Generating Sampling Distributions with
Minitab
We will
consider the uniform distribution. This is the distribution defined on the
interval [0, 1] whose density curve is simply a square of height 1. We can have
Minitab randomly generate values from this distribution. Open a new worksheet
(from the File menu select New>Minitab Worksheet). Label the
first column “Uniform Distribution Values.” Then go to the Calc menu and select Random
Data>Uniform. Generate 1000 rows of data and store them in the Uniform Distribution Values column.
Graphing the values in this column gives us an estimate of what the uniform
distribution looks like. Create a histogram of the Uniform Distribution Values variable. (From the Graph menu select Histogram>Simple. Choose Uniform
Distribution Values as your “Graph variable.” You can title the graph by
clicking on the Labels button.) What
does it look like? Since it’s a single sample, it should look like the
population from which it came.
We will
consider the uniform distribution our population, and we’ll simulate repeated
sampling from this population. Go back to the Calc menu and select Random
Data>Uniform. Again, generate 1000 rows, but now store them in C2-C51.
Now let’s think carefully about the data we have. We have 50 columns, each of
which contains 1000 random draws from the uniform distribution. But we can also
think about the data across rows. That is, we can think of the first row (of
columns C2-C51) as a random sample of 50 draws from the uniform distribution. Then we have 1000 samples of size 50 (since
we have 1000 rows of data).
For each sample
of 50, we can calculate the sample mean. This is done by going to the Calc menu and selecting Row Statistics. Select the mean as the
statistic. Then highlight variables C2-C51 in the left-hand column and select
them to be the “Input variables.” In the “Store result in” box, type “Sample Mean”
(Minitab will then label the next open column, C52, “Sample Mean,” and store
the results in it—be sure you put quotation marks around the column title). In
your worksheet, scroll over to column 52. Each value in this column is a sample
mean based on a sample of size 50 from the uniform distribution.
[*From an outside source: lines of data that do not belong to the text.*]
Lemma space_owner_is_caller_witness :
  exists token decoded user fields,
    headers Scenario2.create_space_request !! "authorization" = Some ("Bearer " +:+ token)
    /\ verifyIdToken Scenario2.creating token = Return decoded
    /\ tok_ngUserId decoded = Some user
    /\ up_url (create_request Scenario2.creating Scenario2.create_space_request
                 Scenario.alice_claims)
       = "https://api.neuralgraph.app/v1/spaces"
    /\ up_method (create_request Scenario2.creating Scenario2.create_space_request
                    Scenario.alice_claims) = "POST"
    /\ up_body (create_request Scenario2.creating Scenario2.create_space_request
                  Scenario.alice_claims) = Some (JObj fields)
    /\ fields !! "owner_id" = Some (JStr user)
    /\ (exists name, fields !! "name" = Some name /\ Js.truthy name = true)
    /\ (exists type, fields !! "space_type" = Some type /\ Js.truthy type = true)
    /\ (forall k, is_Some (fields !! k) ->
                  k = "name" \/ k = "space_type" \/ k = "owner_id").
Proof.
  apply (space_owner_is_caller Scenario2.creating Scenario2.admin
           Scenario2.create_space_request).
  vm_compute. auto.
Defined.

(** X19.  [handleCreateSpace] answers every request exactly once, as the
    last thing it does. *)
Theorem handleCreateSpace_responds_once (w : World) (aw : AdminWorld) (req : Request) :
  List.length (List.filter is_respond (handleCreateSpace w aw req)) = 1
  /\ exists status payload,
       List.last (handleCreateSpace w aw req) (SetHeaders []) = Respond status payload.
Proof.
  destruct (handleCreateSpace_shapes w aw req) as [(st & p & ->)|(caller & _ & _ & H)].
  { cbn. eauto. }
  cbv zeta in H. destruct H as [(st & p & -> & _)|(up & respBody & _ & _ & _ & H)].
  { cbn. eauto. }
  destruct H as [[_ ->]|(newSpaceId & _ & _ & _ & H)].
  { cbn. eauto. }
  cbv zeta in H. destruct H as [(msg & _ & ->)|[_ ->]]; cbn; eauto.
Qed.

End CreateSpaceFacts.

(** ** Ingestion, end to end *)

Module IngestFacts.
Import Proxy.

Lemma ingest_allowed (sid : string) :
  sid <> "" -> no_slash sid = true ->
  isPathAllowed "POST" ("/v1/spaces/" +:+ sid +:+ "/ingest") = true.
Proof.
  intros Hne Hns. unfold isPathAllowed. apply existsb_exists.
  exists {| rule_method := "POST";
            rule_pattern := [Lit "/v1/spaces/"; Seg; Lit "/ingest"] |}.
  split; [unfold ALLOWED_PATHS; cbn [In]; tauto|].
  cbn [rule_method rule_pattern match_toks].
  rewrite strip_prefix_app.
  rewrite (span_seg_app sid "/ingest" Hns) by (right; eexists; reflexivity).
  now rewrite (eqb_empty_false _ Hne).
Qed.

Lemma ingest_path_space (sid : string) :
  sid <> "" -> no_slash sid = true ->
  extractSpaceIdFromPath ("/v1/spaces/" +:+ sid +:+ "/ingest") = Some sid.
Proof.
  intros Hne Hns. apply ProxyFacts.extractSpaceIdFromPath_spec.
  repeat split; auto. now exists "ingest".
Qed.

Lemma ingest_forwarded (w : World) (req : Request) (claims : UserClaims) (sid : string) :
  method req = "POST" ->
  verifyAuth w req = Return claims ->
  sid <> "" -> no_slash sid = true ->
  In sid (ngSpaceIds claims) ->
  enforceSpaceIds (body_object (body req)) (ngSpaceIds claims) = Return tt ->
  contacted (handleProxy w req ("/v1/spaces/" +:+ sid +:+ "/ingest")) = true.
Proof.
  intros Hm Ha Hne Hns Hin He. unfold handleProxy, handleProxy_try.
  rewrite Ha, Hm, (ingest_allowed _ Hne Hns), (ingest_path_space _ Hne Hns).
  cbn [negb path_space_denied]. apply existsb_eqb_In in Hin.
  rewrite Hin, (eqb_empty_false _ Hne). cbn [negb andb]. rewrite He.
  destruct (fetch w _); reflexivity.
Qed.
(** X11: the loop only ever adds shares at the end of a basket: what a
    flatmate had at some point is still there, in the same order, at the
    start of what they have later, also when the loop is stopped by an
    exception. *)
Theorem shares_are_never_lost
    (ask : nat -> Purchase -> result pystr) purchases st0 st exc f l
    (Hrun : assign_all ask st0 purchases = (st, exc))
    (Hhad : get (baskets st0) f = Some l) :
  exists more, get (baskets st) f = Some (l ++ more).
Proof. apply (@assign_all_grows ask purchases st0 st exc f l Hrun Hhad). Qed.

Lemma shares_are_never_lost_witness :
  exists more,
    get [(u "Alice", [cents 50; cents 200]); (u "Bob", [cents 50])] (u "Alice") =
    Some ([cents 50] ++ more).
Proof.
  apply (@shares_are_never_lost (fun _ _ => Ok (u "Alice")) [bread]
           (Progress [(u "Alice", [cents 50]); (u "Bob", [cents 50])] [bananas])
           (Progress [(u "Alice", [cents 50; cents 200]); (u "Bob", [cents 50])]
                     [bananas; bread])
           None (u "Alice") [cents 50]).
  - vm_compute. reflexivity.
  - reflexivity.
Defined.

(** X12: the purchases asked about are the purchases that cost
    something, each once and in the order of the receipt: all of them
    when the loop ends, those of the start of the receipt when it is
    stopped. *)
Theorem costly_purchases_are_asked_in_order
    (ask : nat -> Purchase -> result pystr) purchases st exc
    (Hrun : assign_all ask start purchases = (st, exc)) :
  (exc = None -> asked st = filter costs_something purchases) /\
  (exists done rest,
     purchases = done ++ rest /\ asked st = filter costs_something done).
Proof.
  destruct (@assign_all_asked ask purchases start st exc Hrun)
    as (done & rest & Hps & Ha & Hr).
  cbn [asked start app] in Ha. split.
  - intros He. specialize (Hr He). subst rest.
    rewrite app_nil_r in Hps. subst done. exact Ha.
  - exists done, rest. auto.
Qed.
Definition withAndroidNotification (title body : string) (sub : gcm_Notification)
    (n : PushNotification) : PushNotification :=
  mkPushNotification (Tokens n) (Platform n) (Message n) title (Priority n)
    (ContentAvailable n) (Sound n) (Data n) (AppID n) (APIKey n) (To n) (CollapseKey n)
    (DelayWhileIdle n) (TimeToLive n) (RestrictedPackageName n) (DryRun n)
    sub (Expiration n) (ApnsID n) (Topic n) (Badge n) (Category n)
    (URLArgs n) (AlertField n).

Definition decodesTo (material : string) (path password : string) : Certificate * error :=
  (mkCertificate material, None).

Definition undecodable (path password : string) : Certificate * error :=
  (zeroCertificate, Some "open: no such file or directory").

Definition apnsAnswers (r : PushResult)
    (calls : list (option Client * apns_Notification))
    (client : option Client) (n : apns_Notification) : PushResult := r.

Definition gcmAnswers (r : SendResult)
    (calls : list (string * gcm_HttpMessage)) (apiKey : string)
    (m : gcm_HttpMessage) : SendResult := r.

(** One application, [default], with the given sub-configs. *)
Definition confDefault (ios : SectionIos) (android : SectionAndroid) : ConfYaml :=
  mkConfYaml (<["default" := mkSectionApp ios android]> ∅).

(** iOS enabled with a certificate in PEM format; the device rejects the
    notification with status 400. *)
Definition envRejecting : Environment :=
  mkEnvironment
    (confDefault (mkSectionIos true "certs/app.pem" "secret" false)
                 (mkSectionAndroid false ""))
    undecodable (decodesTo "PEM")
    (apnsAnswers (PushResponse (mkApnsResponse 400 "BadDeviceToken")))
    (gcmAnswers (SendError "unreachable")).

(** iOS enabled with a key path of an unknown extension. *)
Definition envBadKey : Environment :=
  mkEnvironment
    (confDefault (mkSectionIos true "certs/app.txt" "secret" false)
                 (mkSectionAndroid false ""))
    undecodable undecodable
    (apnsAnswers (PushError "unreachable"))
    (gcmAnswers (SendError "unreachable")).

(** Android enabled and iOS disabled; GCM answers with one success. *)
Definition envAndroid : Environment :=
  mkEnvironment
    (confDefault (mkSectionIos false "" "" false) (mkSectionAndroid true "key"))
    undecodable undecodable
    (apnsAnswers (PushError "unreachable"))
    (gcmAnswers (SendResponse (mkHttpResponse 0 1 [mkGcmResult "" "" "NotRegistered"]))).

(** Android enabled and iOS disabled; GCM is unreachable. *)
Definition envAndroidDown : Environment :=
  mkEnvironment
    (confDefault (mkSectionIos false "" "" false) (mkSectionAndroid true "key"))
    undecodable undecodable
    (apnsAnswers (PushError "unreachable"))
    (gcmAnswers (SendError "unreachable")).

(** Both platforms disabled for [default]. *)
Definition envDisabled : Environment :=
  mkEnvironment
    (confDefault (mkSectionIos false "" "" false) (mkSectionAndroid false ""))
    undecodable undecodable
    (apnsAnswers (PushError "unreachable"))
    (gcmAnswers (SendError "unreachable")).

(** ** The worker *)

Section Worker.

Context {env : Environment}.

(** The switch of [startWorker] on the platform of the notification it
    has received; what the dispatchers return is dropped. *)
Definition dispatch (notification : PushNotification) : Go unit :=
  if Platform notification =? PlatFormIos then
    PushToIOS notification ;;
    mret tt
  else if Platform notification =? PlatFormAndroid then
    PushToAndroid notification ;;
    mret tt
  else
    mret tt.

(** [notification := <-QueueNotification]: the oldest notification leaves
    the channel. On the empty channel the worker blocks; that is [None]
    here. *)
Definition receive : Go (option PushNotification) :=
  fun w =>
    match QueueNotification w with
    | [] => (Returns None, w)
    | notification :: rest => (Returns (Some notification), set_QueueNotification rest w)
    end.

(** The loop of [startWorker], for at most [rounds] receives; it ends
    where the worker would block. *)
Fixpoint startWorker (rounds : nat) : Go unit :=
  match rounds with
  | O => mret tt
  | S rounds =>
      received ← receive;
      match received with
      | None => mret tt
      | Some notification =>
          dispatch notification ;;
          startWorker rounds
      end
  end.

End Worker.

(** ** The command line *)

(** The flags [main] reads that reach the dynamic application and the
    notification it sends. *)
Record Flags : Type := mkFlags {
  token : string;
  message : string;
  topic : string;
  iosKeyPath : string;
  iosPassword : string;
  iosEnabled : bool;
  iosProduction : bool;
  androidAPIKey : string;
  androidEnabled : bool
}.

(** [checkInput]: the message [LogError.Fatal] ends the process with, or
    [None] when the function returns. *)
Definition checkInput (token message : string) : option string :=
  if slen token =? 0 then Some "Missing token flag (-t)"
  else if slen message =? 0 then Some "Missing message flag (-m)"
  else None.

Definition setIos (ios : SectionIos) (a : SectionApp) : SectionApp :=
  mkSectionApp ios (Android a).

Definition setAndroid (android : SectionAndroid) (a : SectionApp) : SectionApp :=
  mkSectionApp (Ios a) android.
(** C5, amended.  When the status read at its start reports the firmware
    in application mode, [air_boot] returns normally, and the status read
    (one register-select write and one read) is all its bus traffic: no
    bus write follows it, and nothing is written to the boot register. *)
Theorem air_boot_already_booted {D : Type} `{I2C D}
    (d d1 d2 : D) (l : list event) (b : Z) :
  is_char b ->
  i2c_write d AIR_ADDR [AIR_STATUS_REG] = (0, d1) ->
  i2c_read d1 AIR_ADDR 1 = (0, [b], d2) ->
  fw_mode (unpack_air_status b) = AIR_STATUS_FW_MODE_APP ->
  air_boot (mk_world d l)
  = (Ret tt,
     mk_world d2
       (EStatus (unpack_air_status b)
        :: ERead AIR_ADDR 1 [b] 0
        :: EWrite AIR_ADDR [AIR_STATUS_REG] 0 :: l)) /\
  bus_writes (log (snd (air_boot (mk_world d l)))) = S (bus_writes l) /\
  boot_writes (log (snd (air_boot (mk_world d l)))) = boot_writes l.
Proof.
  intros Hb Hw Hr Hfw.
  assert (Hrun : air_boot (mk_world d l)
    = (Ret tt,
       mk_world d2
         (EStatus (unpack_air_status b)
          :: ERead AIR_ADDR 1 [b] 0
          :: EWrite AIR_ADDR [AIR_STATUS_REG] 0 :: l))).
  { unfold air_boot.
    rewrite (bind_ret _ _ _ _ _ (air_read_status_run d d1 d2 l b Hb Hw Hr)).
    rewrite Hfw. reflexivity. }
  rewrite Hrun. repeat split.
Qed.

Lemma air_boot_already_booted_witness :
  air_boot (mk_world (sensor_with 0x90 0 0 []) [])
  = (Ret tt,
     mk_world (sensor_with 0x90 0 0 [])
       [EStatus (unpack_air_status 0x90);
        ERead AIR_ADDR 1 [0x90] 0;
        EWrite AIR_ADDR [AIR_STATUS_REG] 0]) /\
  bus_writes (log (snd (air_boot (mk_world (sensor_with 0x90 0 0 []) []))))
  = 1%nat /\
  boot_writes (log (snd (air_boot (mk_world (sensor_with 0x90 0 0 []) []))))
  = 0%nat.
Proof.
  apply (air_boot_already_booted
           (sensor_with 0x90 0 0 []) (sensor_with 0x90 0 0 [])
           (sensor_with 0x90 0 0 []) [] 0x90).
  - unfold is_char. lia.
  - reflexivity.
  - reflexivity.
  - reflexivity.
Defined.

(** ** Fault check *)

(** C7.  [air_die] reads the status register.  If the decoded status has
    no error, it returns and the status read is all that happened.  If it
    has an error, [air_die] reads the error id register, prints
    "air: error: %s" with the fixed message of the fault that this error
    id stands for (0 to 5 the six enumerated faults, any other value the
    unknown one), and exits with code 1. *)
Theorem air_die_check_for_fault {D : Type} `{I2C D}
    (d d1 d2 : D) (l : list event) (b : Z) :
  is_char b ->
  i2c_write d AIR_ADDR [AIR_STATUS_REG] = (0, d1) ->
  i2c_read d1 AIR_ADDR 1 = (0, [b], d2) ->
  (error (unpack_air_status b) = 0 ->
   air_die (mk_world d l)
   = (Ret tt,
      mk_world d2
        (EStatus (unpack_air_status b)
         :: ERead AIR_ADDR 1 [b] 0
         :: EWrite AIR_ADDR [AIR_STATUS_REG] 0 :: l))) /\
  (error (unpack_air_status b) <> 0 ->
   forall (d3 d4 : D) (e : Z),
     is_char e ->
     i2c_write d2 AIR_ADDR [AIR_ERROR_ID_REG] = (0, d3) ->
     i2c_read d3 AIR_ADDR 1 = (0, [e], d4) ->
     air_die (mk_world d l)
     = (Exited 1,
        mk_world d4
          (EPrintf "\r\n" []
           :: EPrintf "air: error: %s\r\n"
                [ArgStr (ErrorId_message (decode_error_id_spec e))]
           :: ERead AIR_ADDR 1 [e] 0
           :: EWrite AIR_ADDR [AIR_ERROR_ID_REG] 0
           :: EStatus (unpack_air_status b)
           :: ERead AIR_ADDR 1 [b] 0
           :: EWrite AIR_ADDR [AIR_STATUS_REG] 0 :: l))).
Proof.
  intros Hb Hw Hr. split.
  - intros Herr. unfold air_die.
    rewrite (bind_ret _ _ _ _ _ (air_read_status_run d d1 d2 l b Hb Hw Hr)).
    rewrite Herr. reflexivity.
  - intros Herr d3 d4 e He Hw' Hr'. unfold air_die.
    rewrite (bind_ret _ _ _ _ _ (air_read_status_run d d1 d2 l b Hb Hw Hr)).
    unfold c_true.
    destruct (Z.eqb_spec (error (unpack_air_status b)) 0) as [E|_];
      [contradiction|].
    cbn [negb when].
    rewrite (bind_ret _ _ _ _ _ (air_read_error_id_run d2 d3 d4 _ e He Hw' Hr')).
    rewrite <- str_air_error_id_spec. reflexivity.
Qed.

(** Without a fault (status [0x98]) the check returns; with the error bit
    set (status [0x99]) it exits with the heater current message for
    error id [0x04] and with the unknown error message for [0xFF]. *)
Lemma air_die_check_for_fault_witness :
  air_die (mk_world (sensor_with 0x98 0 0 []) [])
  = (Ret tt,
     mk_world (sensor_with 0x98 0 0 [])
       [EStatus (unpack_air_status 0x98);
        ERead AIR_ADDR 1 [0x98] 0;
        EWrite AIR_ADDR [AIR_STATUS_REG] 0]) /\
  air_die (mk_world (sensor_with 0x99 0 0x04 []) [])
  = (Exited 1,
     mk_world (mk_sensor AIR_ERROR_ID_REG 0x99 0 0x04 [])
       [EPrintf "\r\n" [];
        EPrintf "air: error: %s\r\n"
          [ArgStr "the heater's current was not in range"];
        ERead AIR_ADDR 1 [0x04] 0;
        EWrite AIR_ADDR [AIR_ERROR_ID_REG] 0;
        EStatus (unpack_air_status 0x99);
        ERead AIR_ADDR 1 [0x99] 0;
        EWrite AIR_ADDR [AIR_STATUS_REG] 0]) /\
  air_die (mk_world (sensor_with 0x99 0 0xFF []) [])
  = (Exited 1,
     mk_world (mk_sensor AIR_ERROR_ID_REG 0x99 0 0xFF [])
       [EPrintf "\r\n" [];
        EPrintf "air: error: %s\r\n" [ArgStr "unknown error!"];
        ERead AIR_ADDR 1 [0xFF] 0;
        EWrite AIR_ADDR [AIR_ERROR_ID_REG] 0;
        EStatus (unpack_air_status 0x99);
        ERead AIR_ADDR 1 [0x99] 0;
        EWrite AIR_ADDR [AIR_STATUS_REG] 0]).
Proof.
  split; [|split].
  - refine (proj1 (air_die_check_for_fault
                     (sensor_with 0x98 0 0 []) (sensor_with 0x98 0 0 [])
                     (sensor_with 0x98 0 0 []) [] 0x98 _ _ _) _).
    + unfold is_char. lia.
    + reflexivity.
    + reflexivity.
    + reflexivity.
  - refine (proj2 (air_die_check_for_fault
                     (sensor_with 0x99 0 0x04 []) (sensor_with 0x99 0 0x04 [])
                     (sensor_with 0x99 0 0x04 []) [] 0x99 _ _ _) _
                  (mk_sensor AIR_ERROR_ID_REG 0x99 0 0x04 [])
                  (mk_sensor AIR_ERROR_ID_REG 0x99 0 0x04 []) 0x04 _ _ _).
    + unfold is_char. lia.
    + reflexivity.
    + reflexivity.
    + vm_compute. discriminate.
    + unfold is_char. lia.
    + reflexivity.
    + reflexivity.
  - refine (proj2 (air_die_check_for_fault
                     (sensor_with 0x99 0 0xFF []) (sensor_with 0x99 0 0xFF [])
                     (sensor_with 0x99 0 0xFF []) [] 0x99 _ _ _) _
                  (mk_sensor AIR_ERROR_ID_REG 0x99 0 0xFF [])
                  (mk_sensor AIR_ERROR_ID_REG 0x99 0 0xFF []) 0xFF _ _ _).
    + unfold is_char. lia.
    + reflexivity.
    + reflexivity.
    + vm_compute. discriminate.
    + unfold is_char. lia.
    + reflexivity.
    + reflexivity.
Defined.

(** ** The boot command is guarded *)

(** C8.  In every run of [main], on any bus and for any number of rounds
    of its loops, each write to the boot register [0xF4] comes when the
    status decoded last has a valid application and a firmware mode other
    than application. *)
Theorem main_boot_write_guarded {D : Type} `{I2C D} (d : D) (fuel : nat) :
  boot_guarded (log (snd (main fuel (mk_world d [])))) = true.
Proof. apply keeps_main. reflexivity. Qed.

(** The guard is not vacuous: on a sensor in boot mode with a valid
    application, [main] does write the boot register, once. *)
Example main_boots_simulated_sensor :
  boot_writes (log (snd (main 2 (mk_world (sensor_with 0x10 0 0 [0; 0; 0; 0]) []))))
  = 1%nat.
Proof. vm_compute. reflexivity. Qed.

(** A sensor already in application mode with data ready (status [0x88])
    and result bytes [0x02 0x58 0x00 0x0A]: [main] reports [tvoc = 10] and
    never writes the boot register. *)
Example main_reports_tvoc :
  let w := snd (main 2 (mk_world (sensor_with 0x88 0 0 [0x02; 0x58; 0x00; 0x0A]) [])) in
  In (EPrintf "air: tvoc=%d\r\n" [ArgInt 10]) (log w) /\
  boot_writes (log w) = 0%nat.
Proof.
  vm_compute. split; [|reflexivity].
  repeat (try (left; reflexivity); right).
Qed.

(** On a bus that acknowledges nothing, [air_boot] exits at the first
    transaction. *)
Example air_boot_dead_bus :
  air_boot (mk_world tt [])
  = (Exited 1,
     mk_world tt
       [EPrintf "\r\n" [];
        EPrintf "air: read_status: failed to select status register" [];
        EWrite AIR_ADDR [AIR_STATUS_REG] 1]).
Proof. reflexivity. Qed.

(** ** Mode write *)

(** C9.  For every mode byte [b] read back and every drive mode [d], the
    byte that [air_write_mode] sends to the mode register is exactly
    [d << 4]: the bits of [b] are all dropped, because
    [!AIR_MODE_DRIVE_MODE_MASK] is 0. *)
Theorem air_write_mode_writes_shifted_drive_mode {D : Type} `{I2C D}
    (d d1 d2 : D) (l : list event) (b drive_mode : Z) :
  is_char b ->
  is_drive_mode drive_mode ->
  i2c_write d AIR_ADDR [AIR_MODE_REG] = (0, d1) ->
  i2c_read d1 AIR_ADDR 1 = (0, [b], d2) ->
  c_not AIR_MODE_DRIVE_MODE_MASK = 0 /\
  write_measurement_mode b drive_mode = Z.shiftl drive_mode 4 /\
  air_write_mode drive_mode (mk_world d l)
  = let buf := [AIR_MODE_REG; Z.shiftl drive_mode 4] in
    let '(rc, d3) := i2c_write d2 AIR_ADDR buf in
    let l' := EWrite AIR_ADDR buf rc
              :: ERead AIR_ADDR 1 [b] 0
              :: EWrite AIR_ADDR [AIR_MODE_REG] 0 :: l in
    if rc =? 0 then (Ret tt, mk_world d3 l')
    else (Exited 1,
          mk_world d3
            (EPrintf "\r\n" []
             :: EPrintf "air: write_mode: failed to write mode %d"
                  [ArgInt drive_mode]
             :: l')).
Proof.
  intros Hb Hd Hw Hr.
  assert (Hbyte : write_measurement_mode b drive_mode = Z.shiftl drive_mode 4).
  { rewrite write_measurement_mode_eq.
    apply to_char_small, drive_mode_shifted, Hd. }
  split; [reflexivity|]. split; [exact Hbyte|].
  unfold air_write_mode.
  run_bus Hw Hr.
  rewrite (to_char_small b Hb), Hbyte.
  destruct (i2c_write d2 AIR_ADDR [AIR_MODE_REG; Z.shiftl drive_mode 4])
    as [rc d3].
  destruct (rc =? 0); reflexivity.
Qed.

(** On the simulated sensor whose mode register holds [0xFF], writing the
    1-second drive mode stores [0x10]. *)
Lemma air_write_mode_writes_shifted_drive_mode_witness :
  c_not AIR_MODE_DRIVE_MODE_MASK = 0 /\
  write_measurement_mode 0xFF AIR_MODE_1_SECOND = 0x10 /\
  air_write_mode AIR_MODE_1_SECOND (mk_world (sensor_with 0x90 0xFF 0 []) [])
  = (Ret tt,
     mk_world (mk_sensor AIR_MODE_REG 0x90 0x10 0 [])
       [EWrite AIR_ADDR [AIR_MODE_REG; 0x10] 0;
        ERead AIR_ADDR 1 [0xFF] 0;
        EWrite AIR_ADDR [AIR_MODE_REG] 0]).
Proof.
  refine (air_write_mode_writes_shifted_drive_mode
            (sensor_with 0x90 0xFF 0 []) (mk_sensor AIR_MODE_REG 0x90 0xFF 0 [])
            (mk_sensor AIR_MODE_REG 0x90 0xFF 0 []) [] 0xFF AIR_MODE_1_SECOND
            _ _ _ _).
  - unfold is_char. lia.
  - unfold is_drive_mode, AIR_MODE_1_SECOND. lia.
  - reflexivity.
  - reflexivity.
Defined.

(** C1.  The mode write does not keep the bits outside positions 4-6.
    With the mode register at [0x08] and drive mode 1, [air_write_mode]
    writes [0x10]: outside bits 4-6 the written byte is 0 where the byte
    read was [0x08].  The codec as the specification words it would have
    written [0x18]. *)
Theorem air_write_mode_drops_other_bits :
  write_measurement_mode 0x08 AIR_MODE_1_SECOND = 0x10 /\
  Z.land (write_measurement_mode 0x08 AIR_MODE_1_SECOND) (Z.lnot 0x70) = 0 /\
  Z.land 0x08 (Z.lnot 0x70) = 0x08 /\
  Z.land (write_measurement_mode 0x08 AIR_MODE_1_SECOND) (Z.lnot 0x70)
  <> Z.land 0x08 (Z.lnot 0x70) /\
  encode_mode_write_spec 0x08 AIR_MODE_1_SECOND = 0x18 /\
  air_write_mode AIR_MODE_1_SECOND (mk_world (sensor_with 0x90 0x08 0 []) [])
  = (Ret tt,
     mk_world (mk_sensor AIR_MODE_REG 0x90 0x10 0 [])
       [EWrite AIR_ADDR [AIR_MODE_REG; 0x10] 0;
        ERead AIR_ADDR 1 [0x08] 0;
        EWrite AIR_ADDR [AIR_MODE_REG] 0]).
Proof.
  repeat split; try reflexivity.
  vm_compute. discriminate.
Qed.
Hence, a graph
of these values will be an estimate of the sampling distribution of the sample
mean. (Recall that this sampling distribution is the distribution of values the
sample mean takes in all possible samples of size 50 from the uniform
distribution).
Create a
histogram of the Sample Mean
variable. (From the Graph menu select
Histogram>Simple. Choose Mean as your “Graph variable.” You can
title the graph by clicking on the Labels
button.) What is the shape of this distribution? (Note: You can add a
normal-curve fit to the graph by right-clicking on the histogram window and
selecting Add>Distribution Fit from
the options—a normal-curve fit is the default option.) This simulation
illustrates the Central Limit Theorem. That is, since the sample size is “large,” the sampling distribution of the
sample mean is approximately normal (regardless of the shape of the original
population). What a cool and powerful result!